Wet op de belasting van personenauto's en motorrijwielen 1992 art. 10 ( tekst 2014)
10
Tweedehands 1 Met betrekking tot gebruikte personenauto's, gebruikte motorrijwielen of gebruikte bestelauto's wordt het bij de personenauto, het motorrijwiel of de bestelauto behorende bedrag aan belasting, bedoeld in artikel 9, eerste en tweede lid , berekend met inachtneming van een vermindering.

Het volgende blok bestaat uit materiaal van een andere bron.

(* ===== verification/PbShape.v ===== *)
(** The shape of a message in memory: what the struct of a descriptor holds and
    which blocks it owns ([msg_own]), and the descriptors the generator of the
    library produces for structs of the kinds modelled ([wf_descs]). *)

From S2P Require Import Prelude PbStream PbMem PbFields PbDecode.

Open Scope Z_scope.

(** ** Fields in a block *)

(** The size of the data of [f] in the struct. *)
Definition dlen (f : pb_field) : nat := Z.to_nat (field_width f).

(** Does the code use [pSize]? *)
Definition has_slot (f : pb_field) : bool :=
  is_htype PB_HTYPE_REPEATED f || is_htype PB_HTYPE_ONEOF f ||
  (is_atype PB_ATYPE_STATIC f && is_htype PB_HTYPE_OPTIONAL f).

Definition dpos (p : Z) : nat := Z.to_nat p.
Definition spos (f : pb_field) (p : Z) : nat := Z.to_nat (p + f_size_offset f).

(** The tags of the union whose [which_] member is at [s]. *)
Definition union_tags (fields : list pb_field) (s : nat) : list Z :=
  (λ fp, f_tag fp.1) <$> filter (λ fp : pb_field * Z, is_htype PB_HTYPE_ONEOF fp.1 = true ∧ spos fp.1 fp.2 = s) (layout fields).

(** ** What fields own

    [R d data fp]: the struct of descriptor [d] with contents [data] owns the
    blocks [fp]. *)

Section Own.
Context (R : nat → block → footprint → Prop).

(** A value stored in place. *)
Inductive item_own (f : pb_field) (data : block) : footprint → Prop :=
| item_submsg d fp :
    is_ltype PB_LTYPE_SUBMESSAGE f = true → f_ptr f = FSubmsg d → R d data fp → item_own f data fp
| item_plain : is_ltype PB_LTYPE_SUBMESSAGE f = false → item_own f data [].

(** An allocated value: the pointer is null or to a block of the value's size. *)
Inductive ptr_own (f : pb_field) : block → footprint → Prop :=
| ptr_null : ptr_own f (ptr_bytes VNull) []
| ptr_str l b : is_string_or_bytes f = true → ptr_own f (ptr_bytes (VLoc l 0)) [(l, b)]
| ptr_item l b fp :
    is_string_or_bytes f = false → zlen b = f_data_size f → item_own f b fp →
    ptr_own f (ptr_bytes (VLoc l 0)) ((l, b) :: fp).

(** An item of an allocated array. *)
Inductive elem_own (f : pb_field) : block → footprint → Prop :=
| elem_str p bs : is_string_or_bytes f = true → owns p bs → elem_own f (ptr_bytes p) bs
| elem_item data fp : is_string_or_bytes f = false → item_own f data fp → elem_own f data fp.

(** The [k]-th item of an array. *)
Definition elem (f : pb_field) (k : nat) (b : block) : block :=
  mem_read (k * Z.to_nat (f_data_size f)) (Z.to_nat (f_data_size f)) b.

(** An allocated array of [count] items: there is room for them. *)
Inductive arr_own (f : pb_field) : block → Z → footprint → Prop :=
| arr_null : arr_own f (ptr_bytes VNull) 0 []
| arr_block l b fps :
    zlen fps * f_data_size f <= zlen b →
    (∀ k fp, fps !! k = Some fp → elem_own f (elem f k b) fp) →
    arr_own f (ptr_bytes (VLoc l 0)) (zlen fps) ((l, b) :: concat fps).

(** A field, from its data, the memory at [pSize] and the tags of its union. *)
Inductive field_own (tags : list Z) (f : pb_field) (data : block) (slot : option memval) : footprint → Prop :=
| own_single fp :
    is_atype PB_ATYPE_STATIC f = true → is_htype PB_HTYPE_REPEATED f = false →
    is_htype PB_HTYPE_ONEOF f = false → item_own f data fp → field_own tags f data slot fp
| own_array c :
    is_atype PB_ATYPE_STATIC f = true → is_htype PB_HTYPE_REPEATED f = true →
    slot = Some (MByte c) → 0 <= c <= f_array_size f → field_own tags f data slot []
| own_oneof w fp :
    is_atype PB_ATYPE_STATIC f = true → is_htype PB_HTYPE_ONEOF f = true →
    slot = Some (MByte w) → (w = f_tag f → item_own f data fp) → (w ≠ f_tag f → fp = []) →
    field_own tags f data slot fp
| own_ptr fp :
    is_atype PB_ATYPE_POINTER f = true → is_htype PB_HTYPE_REPEATED f = false →
    is_htype PB_HTYPE_ONEOF f = false → ptr_own f data fp → field_own tags f data slot fp
| own_ptr_array c fp :
    is_atype PB_ATYPE_POINTER f = true → is_htype PB_HTYPE_REPEATED f = true →
    slot = Some (MByte c) → 0 <= c <= PB_SIZE_MAX → arr_own f data c fp → field_own tags f data slot fp
| own_ptr_oneof w fp p :
    is_atype PB_ATYPE_POINTER f = true → is_htype PB_HTYPE_ONEOF f = true →
    slot = Some (MByte w) → (w = f_tag f → ptr_own f data fp) →
    (w ≠ f_tag f → fp = [] ∧ data = ptr_bytes p ∧ (p = VNull ∨ w ∈ tags)) →
    field_own tags f data slot fp.

End Own.

(** No request for memory fails, if it may not. *)
Definition alloc_ok (may_fail : bool) (m : mem) : Prop := Forall (λ b, b = true) (m_fate m) ∨ may_fail = true.

Section Shape.
Context (descs : list (list pb_field)).

(** The data and the slot of the field [fp] of the struct at [o] in [b]. *)
Definition fdata (o : nat) (b : block) (fp : pb_field * Z) : block :=
  mem_read (o + dpos fp.2) (dlen fp.1) b.
Definition fslot (o : nat) (b : block) (fp : pb_field * Z) : option memval :=
  b !! (o + spos fp.1 fp.2)%nat.

(** The struct of descriptor [d] with contents [data] owns [concat fps], its
    [k]-th field [fps !! k]. *)
Inductive msg_own (d : nat) (data : block) : footprint → Prop :=
| msg_own_intro fps :
    length fps = length (layout (descriptor descs d)) →
    (∀ k g fp, layout (descriptor descs d) !! k = Some g → fps !! k = Some fp →
       field_own msg_own (union_tags (descriptor descs d) (spos g.1 g.2)) g.1
         (fdata 0 data g) (fslot 0 data g) fp) →
    msg_own d data (concat fps).

(** ** Well-formed descriptors *)

(** No part of a message of descriptor [d] is allocated ([fuel] bounds the
    nesting of the structs). *)
Fixpoint ptr_free (fuel : nat) (d : nat) : bool :=
  match fuel with
  | O => false
  | S fuel' =>
    forallb (λ f, is_atype PB_ATYPE_STATIC f &&
      (negb (is_ltype PB_LTYPE_SUBMESSAGE f) ||
       match f_ptr f with FSubmsg e => ptr_free fuel' e | _ => false end)) (descriptor descs d)
  end.

(** Moreover [pb_release] reads nothing of it: no unions, no arrays of structs. *)
Fixpoint inert (fuel : nat) (d : nat) : bool :=
  match fuel with
  | O => false
  | S fuel' =>
    forallb (λ f, is_atype PB_ATYPE_STATIC f && negb (is_htype PB_HTYPE_ONEOF f) &&
      (negb (is_ltype PB_LTYPE_SUBMESSAGE f) ||
       (negb (is_htype PB_HTYPE_REPEATED f) &&
        match f_ptr f with FSubmsg e => inert fuel' e | _ => false end))) (descriptor descs d)
  end.

(** The members are inside a struct of [n] bytes. *)
Definition in_range (n : nat) (g : pb_field * Z) : Prop :=
  0 <= g.2 ∧ (dpos g.2 + dlen g.1 <= n)%nat ∧
  (has_slot g.1 = true → 0 <= g.2 + f_size_offset g.1 ∧ (spos g.1 g.2 < n)%nat ∧
     (spos g.1 g.2 < dpos g.2 ∨ dpos g.2 + dlen g.1 <= spos g.1 g.2)%nat).

Definition msg_fits (d : nat) (n : nat) : Prop := Forall (in_range n) (layout (descriptor descs d)).

(** Two members share no memory, or are members of one union. *)
Definition apart (g h : pb_field * Z) : Prop :=
  (dpos g.2 + dlen g.1 <= dpos h.2 ∨ dpos h.2 + dlen h.1 <= dpos g.2)%nat ∧
  (has_slot g.1 = true → spos g.1 g.2 < dpos h.2 ∨ dpos h.2 + dlen h.1 <= spos g.1 g.2)%nat ∧
  (has_slot h.1 = true → spos h.1 h.2 < dpos g.2 ∨ dpos g.2 + dlen g.1 <= spos h.1 h.2)%nat ∧
  (has_slot g.1 = true → has_slot h.1 = true → spos g.1 g.2 ≠ spos h.1 h.2).

Definition same_union (g h : pb_field * Z) : Prop :=
  is_htype PB_HTYPE_ONEOF g.1 = true ∧ is_htype PB_HTYPE_ONEOF h.1 = true ∧
  g.2 = h.2 ∧ f_size_offset g.1 = f_size_offset h.1 ∧
  PB_ATYPE (f_type g.1) = PB_ATYPE (f_type h.1).

(** A field of the struct with descriptor [d]. *)
Definition field_wf (d : nat) (f : pb_field) : Prop :=
  0 < f_tag f < 256 ∧ 0 < f_data_size f < 256 ∧ 0 <= f_array_size f < 256 ∧
  PB_LTYPE (f_type f) <= PB_LTYPE_FIXED_LENGTH_BYTES ∧ is_ltype PB_LTYPE_EXTENSION f = false ∧
  (is_atype PB_ATYPE_STATIC f = true ∨ is_atype PB_ATYPE_POINTER f = true) ∧
  (is_ltype PB_LTYPE_FIXED32 f = true → f_data_size f = 4) ∧
  (is_ltype PB_LTYPE_FIXED64 f = true → f_data_size f = 8) ∧
  match f_ptr f with
  | FNull => is_ltype PB_LTYPE_SUBMESSAGE f = false
  | FDefault value => is_ltype PB_LTYPE_SUBMESSAGE f = false ∧ f_data_size f <= zlen value
  | FSubmsg e =>
    is_ltype PB_LTYPE_SUBMESSAGE f = true ∧ (e < length descs)%nat ∧
    msg_fits e (Z.to_nat (f_data_size f)) ∧
    (is_atype PB_ATYPE_STATIC f = true →
       (e < d)%nat ∧
       (is_htype PB_HTYPE_REPEATED f = true → inert (length descs) e = true) ∧
       (is_htype PB_HTYPE_ONEOF f = true → ptr_free (length descs) e = true))
  end ∧
  (is_atype PB_ATYPE_POINTER f = true →
     is_ltype PB_LTYPE_FIXED_LENGTH_BYTES f = false ∧
     (is_htype PB_HTYPE_REPEATED f = true → is_string_or_bytes f = true →
        f_data_size f = Z.of_nat PTR_SIZE)).

(** Members that are different are apart or in a union; a message has not
    exactly 32 nor more than 63 required fields. *)
Definition desc_wf (d : nat) : Prop :=
  let fields := descriptor descs d in
  Forall (field_wf d) fields ∧ NoDup (f_tag <$> fields) ∧
  ForallOrdPairs (λ g h, apart g h ∨ same_union g h) (layout fields) ∧
  count_required fields < 64 ∧ count_required fields ≠ 32.

Definition wf_descs : Prop := Forall desc_wf (seq 0 (length descs)).

(** The program has no allocated array. *)
Definition no_pointer_arrays : bool :=
  forallb (forallb (λ f, negb (is_atype PB_ATYPE_POINTER f && is_htype PB_HTYPE_REPEATED f))) descs.

End Shape.

(** ** Deciding that a table is well-formed *)

#[export] Instance in_range_dec n g : Decision (in_range n g).
Proof. unfold in_range. apply _. Defined.

#[export] Instance msg_fits_dec descs d n : Decision (msg_fits descs d n).
Proof. unfold msg_fits. apply _. Defined.

#[export] Instance apart_dec g h : Decision (apart g h).
Proof. unfold apart. apply _. Defined.

#[export] Instance same_union_dec g h : Decision (same_union g h).
Proof. unfold same_union. apply _. Defined.

#[export] Instance field_wf_dec descs d f : Decision (field_wf descs d f).
Proof. unfold field_wf. destruct (f_ptr f); apply _. Defined.

#[export] Instance ord_pairs_dec {A} (R : A → A → Prop) `{!∀ x y, Decision (R x y)} l :
  Decision (ForallOrdPairs R l).
Proof.
  induction l as [|x l IH]; [left; constructor|].
  destruct (decide (Forall (R x) l)) as [Hx|Hx]; [|right; by inversion 1].
  destruct IH as [Hl|Hl]; [left; by constructor|right; by inversion 1].
Defined.

#[export] Instance desc_wf_dec descs d : Decision (desc_wf descs d).
Proof. unfold desc_wf. apply _. Defined.

#[export] Instance wf_descs_dec descs : Decision (wf_descs descs).
Proof. unfold wf_descs. apply _. Defined.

Vermindering belasting 2 De vermindering, bedoeld in het eerste lid, is de afschrijving, uitgedrukt in procenten van de som van de catalogusprijs, bedoeld in artikel 9, vierde lid , en de belasting van personenauto’s en motorrijwielen op het tijdstip waarop het motorrijtuig voor het eerst in gebruik is genomen. 3 Indien na het tijdstip waarop een bestelauto voor het eerst in gebruik is genomen, een tijdsduur is verstreken van 5 jaar of meer, bedraagt in afwijking van het tweede lid het percentage van de vermindering 100. 4 Indien na het tijdstip waarop de personenauto of het motorrijwiel voor het eerst in gebruik is genomen, een tijdsduur is verstreken van 25 jaar of meer, bedraagt in afwijking van het tweede lid het percentage van de vermindering 100. 5 Indien het tijdstip waarop de personenauto, het motorrijwiel of de bestelauto voor het eerst in gebruik is genomen niet bekend is, treedt daarvoor in de plaats de laatste dag van het jaar waarin de personenauto, het motorrijwiel of de bestelauto is vervaardigd. 6 In afwijking van het tweede lid wordt de vermindering vastgesteld aan de hand van een bij ministeriële regeling vast te stellen tabel, indien daarop een beroep wordt gedaan in het aangiftebiljet. 7 Bij de aangifte wordt een opgaaf gedaan van de gegevens die bij de aangifte zijn gebruikt voor het vaststellen van de afschrijving, bedoeld in het tweede lid, dan wel voor de toepassing van de tabel, bedoeld in het zesde lid. Wanneer naar het oordeel van de inspecteur gegevens ontbreken die van belang kunnen zijn voor de vaststelling van de in het eerste lid bedoelde vermindering, worden de ontbrekende gegevens toegevoegd. Gegevens die niet bij de aangifte zijn gebruikt voor het vaststellen van de afschrijving, en evenmin op verzoek van de inspecteur zijn toegevoegd, kunnen door degene die gehouden is de belasting op aangifte te voldoen niet op een later tijdstip alsnog worden gebruikt om de bij de aangifte toegepaste afschrijving te wijzigen. 8 Bij ministeriële regeling kunnen nadere regels worden gesteld ten behoeve van de uitvoering van dit artikel. Daarbij kan de vermindering, bedoeld in het tweede lid, worden verhoogd voor motorrijtuigen als bedoeld in artikel 15, eerste lid, onderdelen a, b, en g . Voorts kan daarbij een termijn worden vastgesteld waarbinnen het motorrijtuig in ongewijzigde staat beschikbaar wordt gehouden voor controle met het oog op een juiste vaststelling van de afschrijving, bedoeld in het tweede lid.